THE CORPORATE INSANITY DEFENSE.
Date | 22 December 2020 |
Author | Diamantis, Mihailis E. |
INTRODUCTION 3 I. SUSPENDING SKEPTICISM (AT LEAST UNTIL PART V) 12 II. MEASURING MADNESS 19 III. LEGALLY INSANE CORPORATIONS 29 A. Satisfying the Volitional Test 30 B. Satisfying the Cognitive Test 37 IV. THE ECONOMICS AND PSYCHOLOGY OF CORPORATE PATHOLOGY 43 A. Corporate Psychopathy 44 1. The Law's Role in Fostering Corporate Psychopathy 47 2. Corporate Psychopathy Not Eligible for the Defense 50 B. Corporate Irrationality and Identity Disorders 55 1. The Law's Role in Fostering Corporate Irrationality 56 2. Mere Corporate Identity Disorders Not Eligible 61 V. THE DEFENSE IN PRACTICE 63 A. Treatment after Acquittal 65 B. The Role of the Jury 71 C. Evidentiary Standards 74 1. At Trial 75 2. Post-Trial Commitment 76 3. Release 80 VI. VINDICATING VICTIMS 83 A. Justice Interests 83 B. Expressive Interests 85 C. Preventive Interests 87 CONCLUSION: WILL CORPORATIONS GO FOR IT? 90 "[E]liminating the insanity defense would remove... the vitally important distinction between illness and evil." (1) INTRODUCTION
There is a class of offenders, numbering in the millions, (2) that leading psychologists believe are constitutively psychotic. (3) Their behavior routinely defies common sense and ranges from bizarre to patently self-destructive. (4) Even though this behavior frequently exposes these offenders to crippling criminal liability, (5) not a single one has raised, let alone benefitted from, an insanity plea. (6) By failing to recognize the role that illness can play in bringing about their crimes, the law unjustly punishes defendants who do not deserve it. More importantly, the law undermines victims' interests. By refusing to properly treat these defendants' underlying disorder, the law leaves in place an unpredictable disposition to reoffend that risks creating future victims and diminishes the significance of past victims' suffering.
The "people" who comprise this group of offenders are for-profit corporations. The public's indignation at rampant corporate misconduct is palpable and justified. (7) Pharmaceutical companies poison our citizens, (8) car companies blacken our skies, (9) and multinational conglomerates corrupt our democracies. (10) We can only hope that government functionaries feel the same indignation when they respond. (11)
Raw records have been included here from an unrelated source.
Lemma close_reachable2 : rx_reachable (fun _ => True) (demo_conn DefaultRelayConfig) close_rx2.
Proof.
  apply (rx_run_reachable _ _ close_moves2 close_rx1); [apply close_reachable1|by repeat constructor|].
  vm_compute. reflexivity.
Qed.

Lemma relay_close_waits_witness :
  (exists idle, rx_d close_rx1 = DWait close_frame (Some idle) /\ ackGenerating (ackw (rx_c close_rx1)) = 0) /\
  rx_out close_rx2 <> [] /\ ack_quiet (ackw (rx_c close_rx2)).
Proof.
  split.
  - assert (H : rx_d close_rx1 = DWait close_frame (Some 0%nat)) by (vm_compute; reflexivity).
    exists 0%nat. split; [exact H|].
    refine (proj1 (proj2 (proj2 (relay_close_waits (fun _ => True) (demo_conn DefaultRelayConfig) close_rx1 _ _) close_frame (Some 0%nat) H _)));
      [by apply fresh_demo|apply close_reachable1|vm_compute; reflexivity].
  - split; [vm_compute; discriminate|].
    refine (proj1 (relay_close_waits (fun _ => True) (demo_conn DefaultRelayConfig) close_rx2 _ _) close_frame _ _ _);
      [by apply fresh_demo|apply close_reachable2|vm_compute; reflexivity|reflexivity|vm_compute; reflexivity].
Defined.
Lemma retransmit_frame c now :
  match retransmit c now with
  | RetransmitNothing => True
  | RetransmitExceeded c' | RetransmitFrames _ c' =>
      sendBase (sw c') = sendBase (sw c) /\ config c' = config c
  end.
Proof.
  unfold retransmit. destruct (bool_decide _); [done|]. cbv zeta. destruct (_ <? _); [|done].
  unfold handleClose, closeConnection, closeWithSource. by case_match.
Qed.

Lemma retry_step_frame now c s c' s' fx :
  retry_step now c s = Some (c', s', fx) ->
  sendBase (sw c') = sendBase (sw c) /\ config c' = config c /\
  (sl_rpcs s' = sl_rpcs s \/ (len (sl_rpcs s) < send_limit (config c) /\ length (sl_rpcs s') = S (length (sl_rpcs s)))).
Proof.
  unfold retry_step. pose proof (retransmit_frame c now) as Hr. intros Hs.
  destruct (sl_retry s) as [[|env rest]|].
  - simplify_eq. auto.
  - destruct (negb _); [by simplify_eq; auto|]. destruct (_ <? _) eqn:E; [|destruct (is_closed c); by simplify_eq; auto].
    simplify_eq. bool_facts. split_and!; try done. right. split; [done|]. simpl. rewrite length_app. simpl. lia.
  - destruct (best_effort c); [done|]. destruct (retransmit c now); simplify_eq; auto; destruct Hr; auto.
Qed.

(** Apart from an acknowledgement nothing moves [sendBase]. *)
Lemma tx_step_base acks W t t' :
  tx_step acks t t' -> tx_inv W t ->
  sendBase (sw (tx_c t')) = sendBase (sw (tx_c t)) \/
  exists env, acks env /\ sendBase (sw (tx_c t')) = re_AckSeq env + 1.
Proof.
  destruct 1; intros HI; simpl; try (left; reflexivity).
  - left. unfold SendSelect in H. repeat case_match; by simplify_eq.
  - left. by apply enqueueItem_spec in H as ->.
  - left. unfold CloseBegin in H. case_match; by simplify_eq.
  - left. by apply enqueueItem_spec in H as ->.
  - left. eapply loop_step_base; [done|apply HI].
  - left. by destruct (rpc_done_frame _ _ _ _ _ _ H) as (-> & _).
  - left. by destruct (retry_step_frame _ _ _ _ _ _ H) as (-> & _).
  - destruct (handleAck_base W c asg env (ti_win _ _ HI)) as [->| ->]; [by left|right; by exists env].
  - left. by destruct (close_frame_tx c reason remote) as (_ & -> & _).
  - left. by destruct H as (_ & -> & _).
Qed.

(** If every acknowledgement names at most [n], the window has not moved past [n + 1]. *)
Lemma tx_base_bound acks c0 W n t :
  tx_fresh c0 -> best_effort c0 = false -> u64 (rc_WindowSize (config c0)) = W -> 0 <= W -> 0 <= n ->
  (forall env, acks env -> re_AckSeq env <= n) ->
  tx_reachable acks c0 t -> sendBase (sw (tx_c t)) <= n + 1.
Proof.
  intros Hf Hb HW HW0 Hn Ha Hr. induction Hr as [|t t' Hr IH Hs].
  - simpl. destruct Hf as (-> & _). simpl. lia.
  - pose proof (tx_reachable_inv _ _ _ _ Hf Hb HW HW0 Hr) as HI.
    destruct (tx_step_base _ _ _ _ Hs HI) as [->|(env & He & ->)]; [done|].
    specialize (Ha env He). lia.
Qed.
(** A live owner keeps its ID over every section but one. *)
Lemma step_owner r r' id ref :
  mgr_inv r -> mgr_step r r' -> rm_conns r !! id = Some ref ->
  rm_conns r' !! id = Some ref \/
  (rm_conns r' !! id = None /\ exists c, rm_heap r !! ref = Some c /\ is_closed c = true) \/
  (exists c, rm_conns r' !! id = Some (rm_next r) /\ rm_heap r' !! rm_next r = Some c /\ State c = RelayStateOpening).
Proof.
  intros HI Hs Hown. destruct Hs as
    [env peer now r0 r1 evs H|sessions target cfg id' mine now r0 ref' r1 env H|ref' c c' r0 Hc Hch|ref' r0 Hin|h r0|h r0|cfg r0];
    try (by left).
  - unfold acceptIncoming in H. destruct (newConnection _ _ _ _ _ _) as [conn|e|]; simpl in H; [|done|done].
    destruct (rm_conns r0 !! re_RelayID env) as [ref'|] eqn:Ec.
    + left. destruct (rm_heap r0 !! ref'); [case_match|]; injection H as <- _; done.
    + injection H as <- _. left. simpl. rewrite lookup_insert_ne; [done|]. congruence.
  - unfold connectOpen in H. case_match; [done|]. cbv zeta in H.
    destruct (newConnection _ _ _ _ _ _) as [conn|e|] eqn:En; simpl in H; [|done|done].
    injection H as _ <- _. simpl. apply newConnection_spec in En as (_ & E2 & _).
    destruct (decide (id' = id)) as [->|Hne]; [|left; by rewrite lookup_insert_ne].
    right. right. exists conn. by rewrite !lookup_insert_eq.
  - left. unfold conn_section. by destruct (negb _ && _).
  - rewrite (finishRemoval_conns _ _ HI). case_bool_decide as Hr; [|by left].
    right. left. split; [done|]. assert (ref = ref') as -> by congruence. by apply (mi_removing _ HI).
Qed.
(* ===== verification/Json.v ===== *)
(** * JSON syntax (encoding/json)

    The scanner behind [json.Valid], [json.Unmarshal] and [json.Decoder] reads one value from
    the front of the input; what it reads is a [json] tree. A value inside an array or object
    is kept with its text, which is what a [json.RawMessage] receives. *)

From Stdlib Require Import Strings.Byte.
From stdpp Require Import base list strings.
From S2P Require Import Prelude Text Encoding.

(** The rest after the byte [b] at the front, if it is there. *)
Definition after (b : Byte.byte) (l : bytes) : option bytes :=
  match l with c :: l' => if is_byte b c then Some l' else None | [] => None end.

Definition json_space (b : Byte.byte) : bool := is_byte x20 b || is_byte x09 b || is_byte x0d b || is_byte x0a b.

Fixpoint skip_space (l : bytes) : bytes :=
  match l with b :: l' => if json_space b then skip_space l' else l | [] => [] end.

(** The digits at the front, and the rest. *)
Fixpoint digits (l : bytes) : bytes * bytes :=
  match l with
  | b :: l' => if is_digit b then let '(ds, rest) := digits l' in (b :: ds, rest) else ([], l)
  | [] => ([], [])
  end.

(** A number at the front: its text and the rest. *)
Definition json_integer (l : bytes) : option (bytes * bytes) :=
  match after x30 l with
  | Some rest => Some ([x30], rest)
  | None => match digits l with ([], _) => None | (ds, rest) => Some (ds, rest) end
  end.

Definition json_fraction (l : bytes) : option (bytes * bytes) :=
  match after x2e l with
  | Some rest => match digits rest with ([], _) => None | (ds, rest') => Some (x2e :: ds, rest') end
  | None => Some ([], l)
  end.

Definition json_exponent (l : bytes) : option (bytes * bytes) :=
  match l with
  | e :: rest =>
      if is_byte x65 e || is_byte x45 e
      then
        let '(sign, rest) :=
          match rest with s :: r => if is_byte x2b s || is_byte x2d s then ([s], r) else ([], rest) | [] => ([], []) end in
        match digits rest with ([], _) => None | (ds, rest') => Some (e :: sign ++ ds, rest') end
      else Some ([], l)
  | [] => Some ([], [])
  end.

Definition json_number (l : bytes) : option (bytes * bytes) :=
  let '(sign, l) := match after x2d l with Some r => ([x2d], r) | None => ([], l) end in
  '(i, l) ← json_integer l;
  '(f, l) ← json_fraction l;
  '(e, l) ← json_exponent l;
  Some (sign ++ i ++ f ++ e, l).

(** [isValidNumber(s)] of encoding/json: the whole of [s] is a number. *)
Definition isValidNumber (s : bytes) : bool :=
  match json_number s with Some (_, []) => true | _ => false end.

(** The byte a one-letter escape stands for. *)
Definition unescape (e : Byte.byte) : option Byte.byte :=
  if is_byte x22 e then Some x22 else if is_byte x5c e then Some x5c else if is_byte x2f e then Some x2f
  else if is_byte x62 e then Some x08 else if is_byte x66 e then Some x0c else if is_byte x6e e then Some x0a
  else if is_byte x72 e then Some x0d else if is_byte x74 e then Some x09 else None.

Definition hex4 (a b c d : Byte.byte) : Z :=
  ((hex_value a * 16 + hex_value b) * 16 + hex_value c) * 16 + hex_value d.

(** *** Strings *)

(** [getu4]: the code unit of an escape of the form u0041, without its backslash. *)
Definition getu4 (l : bytes) : option (Z * bytes) :=
  match l with
  | u :: h1 :: h2 :: h3 :: h4 :: rest =>
      if is_byte x75 u && is_hex h1 && is_hex h2 && is_hex h3 && is_hex h4
      then Some (hex4 h1 h2 h3 h4, rest) else None
  | _ => None
  end.

(** The text of a string up to its closing quote, and the rest. *)
Fixpoint string_body (l : bytes) : option (bytes * bytes) :=
  match l with
  | [] => None
  | c :: rest =>
      if is_byte x22 c then Some ([], rest)
      else if is_byte x5c c
      then
        match rest with
        | e :: rest' =>
            if bool_decide (is_Some (unescape e)) || bool_decide (is_Some (getu4 rest))
            then '(s, rest) ← string_body rest'; Some (c :: e :: s, rest)
            else None
        | [] => None
        end
      else if byte_Z c <? 32 then None
      else '(s, rest) ← string_body rest; Some (c :: s, rest)
  end.

Definition is_surrogate (r : Z) : bool := (55296 <=? r) && (r <? 57344).

(** [utf16.DecodeRune] of a high and a low surrogate. *)
Definition utf16_pair (hi lo : Z) : option Z :=
  if (55296 <=? hi) && (hi <? 56320) && (56320 <=? lo) && (lo <? 57344)
  then Some ((hi - 55296) * 1024 + (lo - 56320) + 65536) else None.

(** What an escape stands for, without its backslash, and how many of the bytes after it
    belong to it: a letter, or one or two code units. *)
Definition escape_value (l : bytes) : bytes * nat :=
  match getu4 l with
  | Some (r, rest) =>
      if is_surrogate r
      then
        match rest with
        | b :: rest' =>
            match (if is_byte x5c b then getu4 rest' else None) with
            | Some (r', _) =>
                match utf16_pair r r' with Some z => (encode_rune z, 11%nat) | None => (RuneError, 5%nat) end
            | None => (RuneError, 5%nat)
            end
        | [] => (RuneError, 5%nat)
        end
      else (encode_rune r, 5%nat)
  | None => match l with e :: _ => match unescape e with Some b => ([b], 1%nat) | None => ([], 0%nat) end | [] => ([], 0%nat) end
  end.

(** [unquote] on the text between the quotes; [skip] bytes belong to an escape already
    decoded, [keep] bytes to the current rune. *)
Fixpoint unquote (skip keep : nat) (l : bytes) : bytes :=
  match l with
  | [] => []
  | c :: rest =>
      match skip, keep with
      | S skip', _ => unquote skip' keep rest
      | O, S keep' => c :: unquote 0 keep' rest
      | O, O =>
          if is_byte x5c c then let '(s, n) := escape_value rest in s ++ unquote n 0 rest
          else
            match rune_len l with
            | O => RuneError ++ unquote 0 0 rest
            | S k => c :: unquote 0 k rest
            end
      end
  end.

(** *** Values *)

Inductive json : Type :=
| JNull
| JBool (b : bool)
| JNumber (text : bytes)
| JString (s : bytes)
| JArray (items : list (bytes * json))
| JObject (members : list (bytes * (bytes * json))).

Definition expect (word rest : bytes) (v : json) : option (json * bytes) :=
  if bool_decide (take (length word) rest = word) then Some (v, drop (length word) rest) else None.

(** [maxNestingDepth] *)
Definition maxNestingDepth : Z := 10000.

(** The text in front of [rest]. *)
Definition text_before (l rest : bytes) : bytes := take (length l - length rest) l.

(** One value from the front. An array or object consumes a byte before it reads what is in
    it, and an item before the next one, so twice the length is fuel enough; [depth] counts
    the arrays and objects around the value. *)
Fixpoint json_value (fuel depth : nat) (l : bytes) {struct fuel} : option (json * bytes) :=
  match fuel with
  | O => None
  | S fuel =>
      match skip_space l with
      | [] => None
      | c :: rest =>
          if is_byte x22 c then '(s, rest) ← string_body rest; Some (JString (unquote 0 0 s), rest)
          else if is_byte x6e c then expect [x75; x6c; x6c] rest JNull
          else if is_byte x74 c then expect [x72; x75; x65] rest (JBool true)
          else if is_byte x66 c then expect [x61; x6c; x73; x65] rest (JBool false)
          else if is_byte x5b c
          then
            if maxNestingDepth <=? Z.of_nat depth then None
            else
              match after x5d (skip_space rest) with
              | Some rest => Some (JArray [], rest)
              | None => '(items, rest) ← json_items fuel (S depth) rest; Some (JArray items, rest)
              end
          else if is_byte x7b c
          then
            if maxNestingDepth <=? Z.of_nat depth then None
            else
              match after x7d (skip_space rest) with
              | Some rest => Some (JObject [], rest)
              | None => '(members, rest) ← json_members fuel (S depth) rest; Some (JObject members, rest)
              end
          else '(text, rest) ← json_number (c :: rest); Some (JNumber text, rest)
      end
  end
with json_items (fuel depth : nat) (l : bytes) {struct fuel} : option (list (bytes * json) * bytes) :=
  match fuel with
  | O => None
  | S fuel =>
      '(v, rest) ← json_value fuel depth l;
      match skip_space rest with
      | c :: rest' =>
          let item := (text_before (skip_space l) rest, v) in
          if is_byte x2c c then '(items, rest) ← json_items fuel depth rest'; Some (item :: items, rest)
          else if is_byte x5d c then Some ([item], rest')
          else None
      | [] => None
      end
  end
with json_members (fuel depth : nat) (l : bytes) {struct fuel}
    : option (list (bytes * (bytes * json)) * bytes) :=
  match fuel with
  | O => None
  | S fuel =>
      l ← after x22 (skip_space l);
      '(key, l) ← string_body l;
      l ← after x3a (skip_space l);
      '(v, rest) ← json_value fuel depth l;
      match skip_space rest with
      | c :: rest' =>
          let member := (unquote 0 0 key, (text_before (skip_space l) rest, v)) in
          if is_byte x2c c then '(members, rest) ← json_members fuel depth rest'; Some (member :: members, rest)
          else if is_byte x7d c then Some ([member], rest')
          else None
      | [] => None
      end
  end.

Definition json_scan (l : bytes) : option (json * bytes) := json_value (S (2 * length l)) 0 l.

(** [json.Valid(data)] *)
Definition Valid (data : bytes) : bool :=
  match json_scan data with
  | Some (_, rest) => bool_decide (skip_space rest = [])
  | None => false
  end.

(** [decoder.Decode(&number)] of a [json.Number] with [UseNumber]: a number, a string whose
    content is a number, or null, which leaves the number empty. *)
Definition Decode_number (data : bytes) : option (bytes * bytes) :=
  match json_scan data with
  | Some (JNumber text, rest) => Some (text, rest)
  | Some (JString s, rest) => if isValidNumber s then Some (s, rest) else None
  | Some (JNull, rest) => Some ([], rest)
  | Some _ | None => None
  end.

Example valid_1 : Valid (str " { 'a' : [ 1, -2.5e+3, true, null ] } ") = false.
Proof. reflexivity. Qed.
Example valid_2 : Valid (str " { } ") = true /\ Valid (str "[ [ ] , 1 ]") = true /\ Valid (str "[1,]") = false.
Proof. repeat split; reflexivity. Qed.
Example valid_3 : Valid (str "01") = false /\ Valid (str "-0.5E2") = true /\ Valid (str "1 2") = false.
Proof. repeat split; reflexivity. Qed.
However, we should hesitate before reflexively calling on criminal law to punish every corporate harm. As I argue below, traditional modes of corporate punishment often do little to address victims' needs and nothing to address their deepest concerns. (12) Furthermore, behind any large corporation are thousands or millions of innocent stakeholders--employees, shareholders, creditors, and consumers. (13)--whose wellbeing is also on the line. (14) Although justice favors punishing culpable corporations, it also favors sparing these stakeholders the burdens of sanction when neither they nor their corporations are culpable. Criminal liability should not be a one-way ratchet. Some crime should be punished; other crime should be managed. Doctrines that establish guilt must be tempered by doctrines that excuse and treat the blameless and unblameable. (15)
Some will mistakenly think this Article is an exercise in corporate apology. It is worth pausing now, at the start, to insist adamantly to the contrary. This will be clear by the Article's end, after I have discussed the consequences of a successful corporate insanity plea. The motivating impulse of this Article is to meet the needs of individuals affected by corporate crime, both victims and innocent corporate stakeholders. While these interests should be the guiding light of corporate criminal law, that law presently disserves them all. Ordinarily, sensitivity to victim and stakeholder interests might require a zero-sum tradeoff of one against the other. (16) The corporate insanity defense provides a rare opportunity to advance both simultaneously, without requiring any legislative intervention.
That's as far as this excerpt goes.